The first document is a sign-in sheet containing the signatures and instrument played of each band member, and represents one of the earliest known signatures of Charlie Parker.
The second document contains the song list and corresponding band personnel for the two days of recording, November 30 and December 2, providing primary source information about the discographical details of the session.
Chuck Haddix explains the significance of the session, especially as a conduit of Parker’s musical development, in his book Kansas City Jazz: From Ragtime to Bebop – A History:
As Decca [Records] released the Kansas City Jazz album in the spring of 1941, the last great big band to come out of Kansas City, the Jay McShann band, rose nationally, boosted by good fortune and a hit recording. After closing at Fairyland [Park in Kansas City] in September 1940, McShann returned to the Century Room and further refined the band’s personnel, replacing alto saxophonist Earl Jackson with John Jackson. Slim and pensive, Jackson rivaled [Charlie “Bird”] Parker as a soloist. While based at the Century Room, the McShann band toured regionally, ranging north to Des Moines, Iowa, east to Paducah, Kentucky, and west to Wichita, Kansas. During a Thanksgiving weekend engagement in Wichita, a brash young college student and jazz fan, Fred Higginson, invited McShann and other band members for a couple of after-hours sessions at radio station KFBI, named after Kansas Farmer and Business. KFBI traced its lineage back to Dr. Brinkley, the goat gland doctor. McShann, figuring the band could use a little experience in the studio before the pending Decca sessions, took Higginson up on the offer.

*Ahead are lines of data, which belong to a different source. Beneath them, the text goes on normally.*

Definition feed_lines (w : World) (runId : string) (detectBranch : bool)
    (lines : list string) (st : RunState) : RunState * list Effect :=
  foldl (fun (acc : RunState * list Effect) line =>
           let '(st', es) := feed_line w runId detectBranch line (fst acc) in
           (st', snd acc ++ es))
        (st, []) lines.

Definition set_buffer (runId : string) (buf : string) (reg : Registry) : Registry :=
  match activeRuns reg !! runId with
  | Some a => set_active runId (mkActiveRun (state a) (process a) (logPoller a) buf) reg
  | None => reg
  end.

(** One tick of the poller that [startBackgroundLogPolling] installs. *)
Definition poll (w : World) (runId : string) (reg : Registry) : Registry :=
  match activeRuns reg !! runId with
  | None => reg
  | Some current =>
      let st := state current in
      if negb (bool_decide (status st = RunRunning)) then stopPolling runId reg
      else
        let '(chunk, nextOffset) :=
          match logFilePath st with
          | Some path => readNewLogChunk w path (logFileOffset st)
          | None => (EmptyString, logFileOffset st)
          end in
        let st := set_logFileOffset nextOffset st in
        let '(st, es, buf) :=
          if Str.is_empty chunk then (st, [], logLineBuffer current)
          else
            let lines := Str.split Str.newline (logLineBuffer current +:+ chunk) in
            let '(st, es) := feed_lines w runId true (removelast lines) st in
            (st, es, List.last lines EmptyString) in
        let reg := set_buffer runId buf (commit runId (st, es) reg) in
        if isProcessAlive w (pid st) then reg
        else
          let '(st, reg) :=
            if negb (Str.is_empty (Str.trim buf)) then
              let r := match parseLine w buf with
                       | Some tailEntry => handleLogEntry w runId tailEntry st
                       | None => (st, [])
                       end in
              (fst r, set_buffer runId EmptyString (commit runId r reg))
            else (st, reg) in
          let reg := stopPolling runId reg in
          commit runId (finalizeBackgroundRun w runId st) reg
  end.

(** The tick that [startBackgroundLogPolling] runs at once when
    [loadPersistedRuns] calls it, which is while the module is being
    loaded: [LOG_LINE_REGEX] is declared further down and is not
    initialised yet, so the first call of [parseLine] throws and the
    [catch] of the tick ends the tick there. *)
Definition poll_while_loading (w : World) (runId : string) (reg : Registry) : Registry :=
  match activeRuns reg !! runId with
  | None => reg
  | Some current =>
      let st := state current in
      if negb (bool_decide (status st = RunRunning)) then stopPolling runId reg
      else
        let '(chunk, nextOffset) :=
          match logFilePath st with
          | Some path => readNewLogChunk w path (logFileOffset st)
          | None => (EmptyString, logFileOffset st)
          end in
        let st := set_logFileOffset nextOffset st in
        let lines := Str.split Str.newline (logLineBuffer current +:+ chunk) in
        let buf := if Str.is_empty chunk then logLineBuffer current
                   else List.last lines EmptyString in
        let thrown :=
          negb (Str.is_empty chunk)
          && existsb (fun line => negb (Str.is_empty (Str.trim line))) (removelast lines) in
        let reg := set_buffer runId buf (commit runId (st, []) reg) in
        if thrown || isProcessAlive w (pid st) || negb (Str.is_empty (Str.trim buf))
        then reg
        else commit runId (finalizeBackgroundRun w runId st) (stopPolling runId reg)
  end.

(** [initialised]: the module has been loaded, as it has for every call
    but the one of [loadPersistedRuns]. *)
Definition startBackgroundLogPolling (initialised : bool) (w : World) (runId : string)
    (reg : Registry) : Registry :=
  match activeRuns reg !! runId with
  | None => reg
  | Some a =>
      if logPoller a || negb (truthy (logFilePath (state a))) then reg
      else
        (if initialised then poll else poll_while_loading) w runId
          (emit (SetInterval runId)
             (set_active runId (mkActiveRun (state a) (process a) true (logLineBuffer a)) reg))
  end.

(** ** Startup reconciliation ([loadPersistedRuns]) *)

(** A record of the history file.  Fields that older versions did not
    write may be missing ([None]); for those whose default is [null] a
    missing field and [null] coincide. *)
Record StoredRun := mkStoredRun {
  stored_id : string;
  stored_branchName : string;
  stored_status : RunStatus;
  stored_currentPhase : string;
  stored_phases : gmap string PhaseStatus;
  stored_logs : option (list LogEntry);
  stored_prUrl : option string;
  stored_prTitle : option string;
  stored_prNumber : option Z;
  stored_prHeadRef : option string;
  stored_prBaseRef : option string;
  stored_prMergeStatus : option PrMergeStatus;
  stored_prMergeMessage : option string;
  stored_finishedAt : option Z;
  stored_pid : option Z;
  stored_planText : option string;
  stored_runMode : option RunMode;
  stored_logFilePath : option string;
  stored_logFileOffset : option Z;
  stored_autoMerge : option bool;
}.

(** The [loadedRun] object after its [??] defaults. *)
Definition backfill (run : StoredRun) : RunState :=
  mkRunState (stored_id run) (stored_branchName run) (stored_status run)
    (stored_currentPhase run) (stored_phases run)
    (default [] (stored_logs run))
    (stored_prUrl run) (stored_prTitle run) (stored_prNumber run)
    (stored_prHeadRef run) (stored_prBaseRef run)
    (default (if truthy (stored_prUrl run) then PrChecking else PrNone)
       (stored_prMergeStatus run))
    (stored_prMergeMessage run) (stored_finishedAt run) (stored_pid run)
    (stored_planText run)
    (default Foreground (stored_runMode run))
    (stored_logFilePath run)
    (default 0%Z (stored_logFileOffset run))
    (default false (stored_autoMerge run)).

Definition restart_entry (w : World) : LogEntry :=
  mkLogEntry (nowText w) "INIT" "Run marked as stopped after app restart"
    "[INIT] Run marked as stopped after app restart".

The station’s engineer recorded the sessions to acetate discs, capturing the unit jamming on the standards “I Found a New Baby,” “Body and Soul,” “Moten’s Swing,” “Coquette,” “Lady Be Good,” “Honeysuckle Rose,” and on their theme song, listed as an untitled blues. While the band struggled to find its niche in the Kansas City jazz tradition, Charlie Parker had already transcended previous jazz conventions. [McShann bassist] Gene Ramey felt band members could not fully appreciate Parker’s techniques and ideas. “When I look back, it seems to me that Bird was at the time so advanced in jazz that I do not think we realized to what degree his ideas had become perfected,” Ramey observed. “For instance, we used to jam ‘Cherokee.’ Bird had his own way of starting from a chord in B natural and B flat; then he would run a cycle against that; and, probably, it would only be two or three bars before we got to the channel [middle part] that he would come back to the basic changes. In those days, we used to call it ‘running out of key.’ Bird used to sit and try to tell us what he was doing. I am sure that at that time nobody else in the band could play, for example, even the channel to ‘Cherokee.’ So Bird used to play a series of ‘Tea for Two’ phrases against the channel, and, since this was a melody that could easily be remembered, it gave the guys something to play during those bars.”
Parker’s innovative technique and wealth of ideas are evident in his solos on “Body and Soul” and “Moten’s Swing.” Parker maintains the ballad tempo of “Body and Soul” while running in and out of key. Taking a cue from Parker, the band and Buddy Anderson switch to double time, before returning to the ballad tempo in the last eight bars of the out chorus. After the piano introduction to “Moten’s Swing,” the band launches into the familiar riff pattern. Parker follows with a confident, articulate solo, highlighted by triplets in the second eight-bar section, and triplet flourishes toward the end of the bridge, first stating, on record, his musical signature. Parker had matured into a fully realized improviser, already pioneering a new musical style critics later labeled bebop. He soon had company.